• _Exercise directions_
For the records below, output each line exactly as it appears, from the first through the line with "a number *)".

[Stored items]
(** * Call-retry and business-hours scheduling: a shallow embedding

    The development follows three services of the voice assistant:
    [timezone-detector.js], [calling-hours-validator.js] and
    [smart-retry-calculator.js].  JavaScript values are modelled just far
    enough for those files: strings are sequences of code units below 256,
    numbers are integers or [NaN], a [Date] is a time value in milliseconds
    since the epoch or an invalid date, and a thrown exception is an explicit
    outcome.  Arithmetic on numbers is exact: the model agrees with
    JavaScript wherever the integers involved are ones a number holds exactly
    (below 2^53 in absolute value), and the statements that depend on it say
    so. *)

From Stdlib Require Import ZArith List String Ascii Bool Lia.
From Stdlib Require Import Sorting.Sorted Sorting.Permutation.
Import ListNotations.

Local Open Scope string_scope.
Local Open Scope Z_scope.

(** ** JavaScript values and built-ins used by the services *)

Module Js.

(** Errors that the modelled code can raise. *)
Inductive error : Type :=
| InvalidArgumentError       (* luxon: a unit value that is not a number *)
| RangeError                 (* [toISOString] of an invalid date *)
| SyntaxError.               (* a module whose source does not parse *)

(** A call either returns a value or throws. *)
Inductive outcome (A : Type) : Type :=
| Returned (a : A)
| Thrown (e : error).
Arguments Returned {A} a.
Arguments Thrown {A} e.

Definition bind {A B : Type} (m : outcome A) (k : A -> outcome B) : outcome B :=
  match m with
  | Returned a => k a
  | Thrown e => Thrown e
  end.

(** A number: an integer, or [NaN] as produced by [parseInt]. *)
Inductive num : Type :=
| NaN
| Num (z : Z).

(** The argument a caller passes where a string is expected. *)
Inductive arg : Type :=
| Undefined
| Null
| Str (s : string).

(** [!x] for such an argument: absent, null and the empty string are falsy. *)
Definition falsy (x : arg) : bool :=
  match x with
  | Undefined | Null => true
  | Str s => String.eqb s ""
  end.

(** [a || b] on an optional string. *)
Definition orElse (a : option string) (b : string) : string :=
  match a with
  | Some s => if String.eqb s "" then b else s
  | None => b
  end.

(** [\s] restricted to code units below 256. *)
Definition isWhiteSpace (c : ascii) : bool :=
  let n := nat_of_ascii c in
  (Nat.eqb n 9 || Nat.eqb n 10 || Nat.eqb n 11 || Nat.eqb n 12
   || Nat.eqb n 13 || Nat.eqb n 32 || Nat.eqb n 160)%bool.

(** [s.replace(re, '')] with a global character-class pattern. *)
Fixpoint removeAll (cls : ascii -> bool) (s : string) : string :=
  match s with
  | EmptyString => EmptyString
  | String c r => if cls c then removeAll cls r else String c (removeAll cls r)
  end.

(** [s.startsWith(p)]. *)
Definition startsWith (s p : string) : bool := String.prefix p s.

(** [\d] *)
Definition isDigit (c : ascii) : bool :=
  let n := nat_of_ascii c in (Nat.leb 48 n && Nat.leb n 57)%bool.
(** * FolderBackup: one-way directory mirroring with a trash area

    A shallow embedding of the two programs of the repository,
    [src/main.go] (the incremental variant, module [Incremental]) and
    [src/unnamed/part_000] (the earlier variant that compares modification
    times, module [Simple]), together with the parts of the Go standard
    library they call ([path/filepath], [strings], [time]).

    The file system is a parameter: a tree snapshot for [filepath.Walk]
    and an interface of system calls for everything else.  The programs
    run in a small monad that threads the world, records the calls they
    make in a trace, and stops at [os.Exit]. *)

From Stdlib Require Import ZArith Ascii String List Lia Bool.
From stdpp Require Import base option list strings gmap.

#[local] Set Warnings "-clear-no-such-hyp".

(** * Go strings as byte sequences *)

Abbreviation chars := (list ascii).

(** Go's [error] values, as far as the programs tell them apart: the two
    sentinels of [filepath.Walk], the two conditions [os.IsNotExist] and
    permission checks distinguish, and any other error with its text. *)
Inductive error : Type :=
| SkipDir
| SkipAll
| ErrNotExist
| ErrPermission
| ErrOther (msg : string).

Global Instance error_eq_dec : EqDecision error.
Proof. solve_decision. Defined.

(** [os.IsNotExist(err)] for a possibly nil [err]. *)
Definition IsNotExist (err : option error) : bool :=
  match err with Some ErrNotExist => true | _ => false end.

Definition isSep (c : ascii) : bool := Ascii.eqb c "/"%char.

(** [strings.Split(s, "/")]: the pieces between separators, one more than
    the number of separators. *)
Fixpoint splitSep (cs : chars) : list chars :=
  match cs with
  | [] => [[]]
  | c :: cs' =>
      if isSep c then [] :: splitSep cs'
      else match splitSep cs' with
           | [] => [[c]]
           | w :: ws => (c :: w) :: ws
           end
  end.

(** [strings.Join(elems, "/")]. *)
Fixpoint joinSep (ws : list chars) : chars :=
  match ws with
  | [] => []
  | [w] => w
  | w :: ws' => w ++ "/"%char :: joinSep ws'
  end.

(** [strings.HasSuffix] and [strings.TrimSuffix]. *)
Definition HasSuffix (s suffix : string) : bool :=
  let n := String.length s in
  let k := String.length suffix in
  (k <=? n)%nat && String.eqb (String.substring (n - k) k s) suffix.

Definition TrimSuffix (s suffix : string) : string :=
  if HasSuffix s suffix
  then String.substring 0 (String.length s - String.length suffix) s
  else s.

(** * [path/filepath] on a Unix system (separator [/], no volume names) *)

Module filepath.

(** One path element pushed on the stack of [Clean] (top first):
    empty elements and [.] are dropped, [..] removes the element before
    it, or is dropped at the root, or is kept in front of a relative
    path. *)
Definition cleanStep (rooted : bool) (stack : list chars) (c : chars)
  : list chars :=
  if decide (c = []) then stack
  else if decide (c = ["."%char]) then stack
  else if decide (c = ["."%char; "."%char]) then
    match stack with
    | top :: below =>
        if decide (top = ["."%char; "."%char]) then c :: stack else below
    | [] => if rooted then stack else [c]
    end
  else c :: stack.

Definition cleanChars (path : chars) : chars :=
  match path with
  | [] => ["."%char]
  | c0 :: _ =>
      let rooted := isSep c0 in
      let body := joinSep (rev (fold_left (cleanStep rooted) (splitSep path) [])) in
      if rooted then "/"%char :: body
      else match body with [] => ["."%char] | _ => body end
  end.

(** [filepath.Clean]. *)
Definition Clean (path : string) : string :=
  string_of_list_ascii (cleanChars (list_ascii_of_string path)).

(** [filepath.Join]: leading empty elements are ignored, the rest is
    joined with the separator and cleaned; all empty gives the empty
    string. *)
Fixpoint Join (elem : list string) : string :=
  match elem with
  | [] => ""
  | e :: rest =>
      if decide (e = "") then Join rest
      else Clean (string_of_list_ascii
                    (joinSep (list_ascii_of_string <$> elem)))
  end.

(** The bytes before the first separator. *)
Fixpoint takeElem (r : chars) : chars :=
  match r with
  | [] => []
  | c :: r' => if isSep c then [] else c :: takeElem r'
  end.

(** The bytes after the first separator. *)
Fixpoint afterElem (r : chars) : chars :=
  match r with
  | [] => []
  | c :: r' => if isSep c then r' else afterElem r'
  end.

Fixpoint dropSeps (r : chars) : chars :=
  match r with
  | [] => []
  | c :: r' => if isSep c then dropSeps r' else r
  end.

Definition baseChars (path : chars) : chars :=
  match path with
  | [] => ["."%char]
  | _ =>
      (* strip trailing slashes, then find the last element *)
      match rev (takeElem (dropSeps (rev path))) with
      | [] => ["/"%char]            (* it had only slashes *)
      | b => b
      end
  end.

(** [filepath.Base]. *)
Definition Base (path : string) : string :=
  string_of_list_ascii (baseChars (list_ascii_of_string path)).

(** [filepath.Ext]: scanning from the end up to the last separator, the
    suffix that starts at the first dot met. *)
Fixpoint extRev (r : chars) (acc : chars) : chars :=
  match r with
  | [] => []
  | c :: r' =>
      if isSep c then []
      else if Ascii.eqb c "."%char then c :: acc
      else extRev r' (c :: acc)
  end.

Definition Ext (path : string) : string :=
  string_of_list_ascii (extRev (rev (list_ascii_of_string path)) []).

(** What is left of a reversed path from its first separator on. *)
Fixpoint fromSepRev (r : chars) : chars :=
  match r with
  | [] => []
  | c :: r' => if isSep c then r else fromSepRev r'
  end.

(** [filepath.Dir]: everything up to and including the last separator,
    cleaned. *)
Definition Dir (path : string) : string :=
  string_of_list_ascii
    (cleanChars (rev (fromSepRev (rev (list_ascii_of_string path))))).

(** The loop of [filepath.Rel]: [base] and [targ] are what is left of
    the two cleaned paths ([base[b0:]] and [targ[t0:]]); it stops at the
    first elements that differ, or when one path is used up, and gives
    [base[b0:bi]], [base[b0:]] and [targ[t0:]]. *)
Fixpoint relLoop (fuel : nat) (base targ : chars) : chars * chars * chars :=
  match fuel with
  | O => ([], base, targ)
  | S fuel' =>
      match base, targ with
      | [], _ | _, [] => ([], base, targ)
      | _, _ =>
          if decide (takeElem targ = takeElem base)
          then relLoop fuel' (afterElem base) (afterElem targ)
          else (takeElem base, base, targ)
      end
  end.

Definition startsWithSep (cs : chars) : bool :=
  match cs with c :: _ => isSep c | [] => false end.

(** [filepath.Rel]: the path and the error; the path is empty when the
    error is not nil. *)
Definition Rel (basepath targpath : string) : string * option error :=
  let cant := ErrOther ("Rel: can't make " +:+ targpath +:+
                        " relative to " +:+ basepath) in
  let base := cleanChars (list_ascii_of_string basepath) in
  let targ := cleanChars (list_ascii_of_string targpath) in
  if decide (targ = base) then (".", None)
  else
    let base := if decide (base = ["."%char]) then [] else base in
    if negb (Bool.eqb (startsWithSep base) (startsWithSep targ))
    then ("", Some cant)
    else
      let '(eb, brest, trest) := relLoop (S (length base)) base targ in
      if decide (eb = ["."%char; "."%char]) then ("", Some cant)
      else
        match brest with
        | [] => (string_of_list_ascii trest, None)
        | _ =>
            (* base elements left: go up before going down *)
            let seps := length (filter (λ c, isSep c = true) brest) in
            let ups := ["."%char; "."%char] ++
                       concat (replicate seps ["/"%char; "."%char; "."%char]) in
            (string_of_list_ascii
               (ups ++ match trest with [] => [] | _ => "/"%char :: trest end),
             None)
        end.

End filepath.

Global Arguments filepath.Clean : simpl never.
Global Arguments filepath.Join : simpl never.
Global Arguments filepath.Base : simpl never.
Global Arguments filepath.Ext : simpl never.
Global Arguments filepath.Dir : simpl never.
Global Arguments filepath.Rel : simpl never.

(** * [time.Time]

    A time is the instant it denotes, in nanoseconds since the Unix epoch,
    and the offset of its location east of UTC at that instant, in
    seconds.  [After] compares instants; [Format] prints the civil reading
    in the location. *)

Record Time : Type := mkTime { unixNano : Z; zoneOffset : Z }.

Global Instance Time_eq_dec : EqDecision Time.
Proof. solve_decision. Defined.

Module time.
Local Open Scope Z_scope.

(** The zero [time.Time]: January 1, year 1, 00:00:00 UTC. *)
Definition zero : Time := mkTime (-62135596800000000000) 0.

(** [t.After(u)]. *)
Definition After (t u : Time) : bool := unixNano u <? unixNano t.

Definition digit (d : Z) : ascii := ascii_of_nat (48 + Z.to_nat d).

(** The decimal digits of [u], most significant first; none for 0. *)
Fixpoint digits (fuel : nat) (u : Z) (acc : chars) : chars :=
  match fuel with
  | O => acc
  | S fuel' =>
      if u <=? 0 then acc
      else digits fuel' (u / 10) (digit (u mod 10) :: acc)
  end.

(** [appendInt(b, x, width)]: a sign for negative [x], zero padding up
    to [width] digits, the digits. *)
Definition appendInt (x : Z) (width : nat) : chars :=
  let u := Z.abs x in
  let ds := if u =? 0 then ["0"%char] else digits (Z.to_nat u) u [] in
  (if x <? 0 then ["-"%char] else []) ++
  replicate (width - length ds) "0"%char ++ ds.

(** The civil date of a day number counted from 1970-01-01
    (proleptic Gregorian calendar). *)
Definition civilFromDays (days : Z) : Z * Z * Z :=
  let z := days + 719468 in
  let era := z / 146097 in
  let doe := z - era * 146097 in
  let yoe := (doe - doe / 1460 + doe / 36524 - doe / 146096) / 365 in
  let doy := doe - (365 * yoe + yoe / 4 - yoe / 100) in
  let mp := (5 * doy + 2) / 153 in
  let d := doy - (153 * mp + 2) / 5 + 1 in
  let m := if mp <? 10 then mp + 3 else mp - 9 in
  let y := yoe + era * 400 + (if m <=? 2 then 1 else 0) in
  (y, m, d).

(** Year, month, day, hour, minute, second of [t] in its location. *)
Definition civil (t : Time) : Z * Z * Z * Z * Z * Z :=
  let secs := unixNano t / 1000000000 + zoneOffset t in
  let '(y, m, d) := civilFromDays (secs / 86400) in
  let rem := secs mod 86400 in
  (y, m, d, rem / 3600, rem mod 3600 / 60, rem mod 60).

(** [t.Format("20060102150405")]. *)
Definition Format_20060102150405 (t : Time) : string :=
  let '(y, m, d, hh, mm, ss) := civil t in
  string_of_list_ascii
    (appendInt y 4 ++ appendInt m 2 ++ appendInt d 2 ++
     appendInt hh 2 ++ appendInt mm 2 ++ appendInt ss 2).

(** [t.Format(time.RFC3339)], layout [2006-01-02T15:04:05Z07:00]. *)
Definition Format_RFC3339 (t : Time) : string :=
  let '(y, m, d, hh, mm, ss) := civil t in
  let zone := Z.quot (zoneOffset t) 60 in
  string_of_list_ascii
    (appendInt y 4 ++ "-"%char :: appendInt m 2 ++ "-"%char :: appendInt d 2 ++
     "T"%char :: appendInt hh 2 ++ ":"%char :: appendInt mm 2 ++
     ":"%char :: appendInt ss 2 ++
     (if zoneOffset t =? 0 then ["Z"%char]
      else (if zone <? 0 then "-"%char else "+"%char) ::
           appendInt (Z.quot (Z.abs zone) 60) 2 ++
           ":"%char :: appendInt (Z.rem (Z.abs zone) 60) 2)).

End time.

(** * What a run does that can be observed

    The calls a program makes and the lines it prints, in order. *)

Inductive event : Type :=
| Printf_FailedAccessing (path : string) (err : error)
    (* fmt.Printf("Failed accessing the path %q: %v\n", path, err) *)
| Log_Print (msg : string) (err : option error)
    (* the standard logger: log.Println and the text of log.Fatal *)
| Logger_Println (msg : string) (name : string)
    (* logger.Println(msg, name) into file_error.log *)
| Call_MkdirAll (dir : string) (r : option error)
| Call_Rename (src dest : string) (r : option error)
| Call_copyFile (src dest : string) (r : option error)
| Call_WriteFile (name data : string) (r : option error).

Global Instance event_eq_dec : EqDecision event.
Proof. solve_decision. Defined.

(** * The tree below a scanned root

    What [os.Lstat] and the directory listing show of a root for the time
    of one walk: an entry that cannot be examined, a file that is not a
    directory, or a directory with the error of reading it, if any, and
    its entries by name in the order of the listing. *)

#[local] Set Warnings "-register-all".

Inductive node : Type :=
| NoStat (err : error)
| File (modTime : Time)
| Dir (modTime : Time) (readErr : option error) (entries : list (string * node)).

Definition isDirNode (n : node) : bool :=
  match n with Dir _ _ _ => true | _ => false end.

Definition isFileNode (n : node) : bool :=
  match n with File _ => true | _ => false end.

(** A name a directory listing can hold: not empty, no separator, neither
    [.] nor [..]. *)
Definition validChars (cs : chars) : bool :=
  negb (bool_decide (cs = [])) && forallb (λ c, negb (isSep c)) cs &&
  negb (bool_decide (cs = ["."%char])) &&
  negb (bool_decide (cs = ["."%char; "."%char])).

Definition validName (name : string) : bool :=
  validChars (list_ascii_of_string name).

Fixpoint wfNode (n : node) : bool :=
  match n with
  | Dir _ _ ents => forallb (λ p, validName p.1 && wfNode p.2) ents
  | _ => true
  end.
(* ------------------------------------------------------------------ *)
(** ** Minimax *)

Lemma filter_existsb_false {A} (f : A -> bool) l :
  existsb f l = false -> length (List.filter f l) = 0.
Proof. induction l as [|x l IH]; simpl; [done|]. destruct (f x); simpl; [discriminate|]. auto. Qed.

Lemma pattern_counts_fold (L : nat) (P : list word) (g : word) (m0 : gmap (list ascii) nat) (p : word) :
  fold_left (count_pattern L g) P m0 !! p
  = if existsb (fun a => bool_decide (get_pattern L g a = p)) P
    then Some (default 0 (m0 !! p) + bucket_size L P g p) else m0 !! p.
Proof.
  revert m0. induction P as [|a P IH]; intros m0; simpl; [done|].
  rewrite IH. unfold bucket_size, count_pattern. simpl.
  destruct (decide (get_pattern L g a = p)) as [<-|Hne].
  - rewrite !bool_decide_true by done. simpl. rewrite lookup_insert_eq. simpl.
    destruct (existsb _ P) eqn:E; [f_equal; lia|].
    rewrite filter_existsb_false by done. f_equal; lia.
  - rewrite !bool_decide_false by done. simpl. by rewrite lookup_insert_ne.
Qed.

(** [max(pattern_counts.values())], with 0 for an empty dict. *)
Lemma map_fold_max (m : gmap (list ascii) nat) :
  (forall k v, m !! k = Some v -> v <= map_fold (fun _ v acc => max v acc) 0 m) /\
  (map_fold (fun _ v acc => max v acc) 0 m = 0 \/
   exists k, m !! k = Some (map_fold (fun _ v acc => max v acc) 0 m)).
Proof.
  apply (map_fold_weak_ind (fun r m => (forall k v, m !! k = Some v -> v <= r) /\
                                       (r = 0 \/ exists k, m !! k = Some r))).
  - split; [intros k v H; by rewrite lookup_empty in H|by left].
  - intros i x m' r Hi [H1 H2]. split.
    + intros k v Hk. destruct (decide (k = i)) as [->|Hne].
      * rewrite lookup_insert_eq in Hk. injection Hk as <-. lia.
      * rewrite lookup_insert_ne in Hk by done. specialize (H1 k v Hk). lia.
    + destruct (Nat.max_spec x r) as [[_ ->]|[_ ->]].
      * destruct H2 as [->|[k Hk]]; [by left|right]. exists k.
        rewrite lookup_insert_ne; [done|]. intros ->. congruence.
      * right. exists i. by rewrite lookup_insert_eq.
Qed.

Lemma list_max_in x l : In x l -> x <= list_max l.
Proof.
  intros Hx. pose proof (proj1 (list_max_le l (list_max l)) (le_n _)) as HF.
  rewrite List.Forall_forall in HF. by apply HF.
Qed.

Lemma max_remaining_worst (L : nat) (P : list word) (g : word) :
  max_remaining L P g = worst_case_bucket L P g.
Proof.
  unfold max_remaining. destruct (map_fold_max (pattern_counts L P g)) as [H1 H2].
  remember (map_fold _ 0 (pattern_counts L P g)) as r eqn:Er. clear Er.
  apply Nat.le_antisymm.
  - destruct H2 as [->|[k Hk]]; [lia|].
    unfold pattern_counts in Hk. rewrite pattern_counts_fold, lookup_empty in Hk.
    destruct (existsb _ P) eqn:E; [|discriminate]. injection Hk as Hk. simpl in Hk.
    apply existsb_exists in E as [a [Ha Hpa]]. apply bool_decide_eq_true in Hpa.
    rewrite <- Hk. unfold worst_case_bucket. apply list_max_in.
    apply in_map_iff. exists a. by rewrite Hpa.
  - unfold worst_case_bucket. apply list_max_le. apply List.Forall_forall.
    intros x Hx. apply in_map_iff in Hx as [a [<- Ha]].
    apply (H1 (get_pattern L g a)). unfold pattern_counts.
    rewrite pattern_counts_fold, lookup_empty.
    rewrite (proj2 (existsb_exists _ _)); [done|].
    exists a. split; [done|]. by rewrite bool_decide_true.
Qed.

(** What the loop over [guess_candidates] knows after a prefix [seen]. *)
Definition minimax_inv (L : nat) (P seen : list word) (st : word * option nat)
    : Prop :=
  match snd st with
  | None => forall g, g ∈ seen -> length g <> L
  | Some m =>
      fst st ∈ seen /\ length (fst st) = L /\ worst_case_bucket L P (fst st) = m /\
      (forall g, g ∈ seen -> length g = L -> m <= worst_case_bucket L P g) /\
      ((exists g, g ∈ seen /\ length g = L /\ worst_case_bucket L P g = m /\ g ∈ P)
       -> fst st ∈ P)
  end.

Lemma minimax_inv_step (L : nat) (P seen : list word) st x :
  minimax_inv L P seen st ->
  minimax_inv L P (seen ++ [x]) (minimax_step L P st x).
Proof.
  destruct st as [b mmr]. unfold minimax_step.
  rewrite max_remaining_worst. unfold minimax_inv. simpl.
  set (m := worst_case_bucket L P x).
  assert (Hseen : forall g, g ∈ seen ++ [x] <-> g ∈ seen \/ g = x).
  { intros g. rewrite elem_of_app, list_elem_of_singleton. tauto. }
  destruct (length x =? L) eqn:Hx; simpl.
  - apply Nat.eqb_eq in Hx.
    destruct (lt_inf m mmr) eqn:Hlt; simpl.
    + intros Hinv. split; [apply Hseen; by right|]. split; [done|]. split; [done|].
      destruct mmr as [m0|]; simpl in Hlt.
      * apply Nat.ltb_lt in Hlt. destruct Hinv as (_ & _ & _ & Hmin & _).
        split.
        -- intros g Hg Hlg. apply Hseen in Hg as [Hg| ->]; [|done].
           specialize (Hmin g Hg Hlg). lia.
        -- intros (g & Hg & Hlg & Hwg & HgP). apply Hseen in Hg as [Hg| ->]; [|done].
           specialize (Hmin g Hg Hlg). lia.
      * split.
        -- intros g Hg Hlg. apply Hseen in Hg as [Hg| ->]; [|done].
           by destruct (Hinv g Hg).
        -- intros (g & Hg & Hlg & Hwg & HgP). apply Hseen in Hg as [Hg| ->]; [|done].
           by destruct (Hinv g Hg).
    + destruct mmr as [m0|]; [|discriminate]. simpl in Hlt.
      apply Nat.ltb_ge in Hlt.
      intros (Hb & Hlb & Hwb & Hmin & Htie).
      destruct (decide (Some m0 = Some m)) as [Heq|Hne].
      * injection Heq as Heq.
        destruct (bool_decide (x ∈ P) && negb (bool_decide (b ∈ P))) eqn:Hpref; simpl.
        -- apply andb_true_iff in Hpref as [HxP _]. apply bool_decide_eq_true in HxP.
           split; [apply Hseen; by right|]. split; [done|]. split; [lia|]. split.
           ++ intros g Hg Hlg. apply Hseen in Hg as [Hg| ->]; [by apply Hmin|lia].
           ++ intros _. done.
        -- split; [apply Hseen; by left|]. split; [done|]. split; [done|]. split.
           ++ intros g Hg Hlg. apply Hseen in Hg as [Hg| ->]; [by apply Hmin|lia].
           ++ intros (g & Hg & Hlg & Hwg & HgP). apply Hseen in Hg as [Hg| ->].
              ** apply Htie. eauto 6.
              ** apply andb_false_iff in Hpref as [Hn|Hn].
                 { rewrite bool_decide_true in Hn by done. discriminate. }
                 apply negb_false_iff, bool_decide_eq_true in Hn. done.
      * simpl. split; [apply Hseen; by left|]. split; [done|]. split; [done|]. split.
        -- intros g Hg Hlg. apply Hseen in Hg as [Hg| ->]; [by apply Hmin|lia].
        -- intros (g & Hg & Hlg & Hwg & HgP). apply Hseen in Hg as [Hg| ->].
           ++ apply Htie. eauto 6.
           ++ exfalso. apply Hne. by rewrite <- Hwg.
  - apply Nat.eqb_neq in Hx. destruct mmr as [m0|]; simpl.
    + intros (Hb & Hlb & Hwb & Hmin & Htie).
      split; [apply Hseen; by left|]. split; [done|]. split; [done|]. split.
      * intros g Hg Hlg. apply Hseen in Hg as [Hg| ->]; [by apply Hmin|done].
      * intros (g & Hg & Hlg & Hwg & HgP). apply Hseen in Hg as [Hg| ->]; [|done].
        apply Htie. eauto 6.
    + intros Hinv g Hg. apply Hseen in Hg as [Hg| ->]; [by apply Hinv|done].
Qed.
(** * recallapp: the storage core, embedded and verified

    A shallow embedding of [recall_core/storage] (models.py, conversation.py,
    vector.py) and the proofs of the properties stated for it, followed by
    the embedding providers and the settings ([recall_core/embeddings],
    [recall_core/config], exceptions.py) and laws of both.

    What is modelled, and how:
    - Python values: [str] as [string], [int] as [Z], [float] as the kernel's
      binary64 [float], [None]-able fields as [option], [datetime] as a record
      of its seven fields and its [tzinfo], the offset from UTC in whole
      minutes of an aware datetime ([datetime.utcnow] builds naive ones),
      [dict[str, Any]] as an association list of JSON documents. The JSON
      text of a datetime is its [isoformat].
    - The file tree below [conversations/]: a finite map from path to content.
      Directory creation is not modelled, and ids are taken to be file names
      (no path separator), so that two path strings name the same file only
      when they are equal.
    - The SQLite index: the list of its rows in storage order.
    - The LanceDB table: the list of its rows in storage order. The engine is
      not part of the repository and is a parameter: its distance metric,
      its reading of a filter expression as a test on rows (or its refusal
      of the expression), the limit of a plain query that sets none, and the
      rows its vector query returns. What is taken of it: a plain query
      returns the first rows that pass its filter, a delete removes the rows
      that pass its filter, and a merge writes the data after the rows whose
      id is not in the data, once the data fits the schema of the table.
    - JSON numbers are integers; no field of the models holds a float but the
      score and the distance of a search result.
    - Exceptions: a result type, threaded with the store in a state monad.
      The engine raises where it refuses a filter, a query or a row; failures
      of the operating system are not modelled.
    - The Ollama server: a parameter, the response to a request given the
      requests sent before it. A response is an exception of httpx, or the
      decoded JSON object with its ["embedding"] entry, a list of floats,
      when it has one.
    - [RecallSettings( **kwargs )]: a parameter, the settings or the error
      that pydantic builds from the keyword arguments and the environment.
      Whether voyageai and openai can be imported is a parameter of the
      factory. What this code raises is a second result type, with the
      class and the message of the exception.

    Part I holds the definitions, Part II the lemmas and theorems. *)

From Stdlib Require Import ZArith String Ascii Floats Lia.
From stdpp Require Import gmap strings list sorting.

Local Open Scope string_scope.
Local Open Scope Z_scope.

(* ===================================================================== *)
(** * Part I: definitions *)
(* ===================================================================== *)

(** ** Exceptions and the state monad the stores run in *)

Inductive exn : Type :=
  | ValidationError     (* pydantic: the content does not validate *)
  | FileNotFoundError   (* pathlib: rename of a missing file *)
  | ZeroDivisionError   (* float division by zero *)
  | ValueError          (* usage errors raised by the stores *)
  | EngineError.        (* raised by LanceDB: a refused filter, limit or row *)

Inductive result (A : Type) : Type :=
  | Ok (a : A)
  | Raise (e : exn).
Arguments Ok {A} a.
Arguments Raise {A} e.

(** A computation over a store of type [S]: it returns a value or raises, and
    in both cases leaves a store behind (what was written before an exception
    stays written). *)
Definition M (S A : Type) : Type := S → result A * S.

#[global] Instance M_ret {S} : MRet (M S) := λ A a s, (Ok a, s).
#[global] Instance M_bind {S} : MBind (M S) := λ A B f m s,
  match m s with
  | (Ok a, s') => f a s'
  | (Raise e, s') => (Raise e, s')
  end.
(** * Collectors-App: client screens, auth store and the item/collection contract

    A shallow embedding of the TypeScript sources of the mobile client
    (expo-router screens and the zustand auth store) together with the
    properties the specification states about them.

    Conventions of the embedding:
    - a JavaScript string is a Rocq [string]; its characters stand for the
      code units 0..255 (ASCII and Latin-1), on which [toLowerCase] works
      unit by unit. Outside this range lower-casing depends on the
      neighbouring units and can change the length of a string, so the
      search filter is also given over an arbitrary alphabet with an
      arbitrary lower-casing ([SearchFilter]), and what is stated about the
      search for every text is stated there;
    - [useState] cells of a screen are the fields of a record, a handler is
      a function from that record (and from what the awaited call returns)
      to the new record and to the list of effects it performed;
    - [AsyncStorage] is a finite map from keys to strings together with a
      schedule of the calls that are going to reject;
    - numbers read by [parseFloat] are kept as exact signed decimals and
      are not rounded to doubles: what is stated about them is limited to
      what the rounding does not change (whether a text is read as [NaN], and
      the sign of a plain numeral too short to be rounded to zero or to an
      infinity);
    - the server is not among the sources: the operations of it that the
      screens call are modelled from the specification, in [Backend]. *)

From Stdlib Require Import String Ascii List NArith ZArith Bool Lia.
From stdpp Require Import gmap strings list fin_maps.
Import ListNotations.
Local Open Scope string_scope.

• _Solution for this task_
(** * Call-retry and business-hours scheduling: a shallow embedding

    The development follows three services of the voice assistant:
    [timezone-detector.js], [calling-hours-validator.js] and
    [smart-retry-calculator.js].  JavaScript values are modelled just far
    enough for those files: strings are sequences of code units below 256,
    numbers are integers or [NaN], a [Date] is a time value in milliseconds
    since the epoch or an invalid date, and a thrown exception is an explicit
    outcome.  Arithmetic on numbers is exact: the model agrees with
    JavaScript wherever the integers involved are ones a number holds exactly
    (below 2^53 in absolute value), and the statements that depend on it say
    so. *)

From Stdlib Require Import ZArith List String Ascii Bool Lia.
From Stdlib Require Import Sorting.Sorted Sorting.Permutation.
Import ListNotations.

Local Open Scope string_scope.
Local Open Scope Z_scope.

(** ** JavaScript values and built-ins used by the services *)

Module Js.

(** Errors that the modelled code can raise. *)
Inductive error : Type :=
| InvalidArgumentError       (* luxon: a unit value that is not a number *)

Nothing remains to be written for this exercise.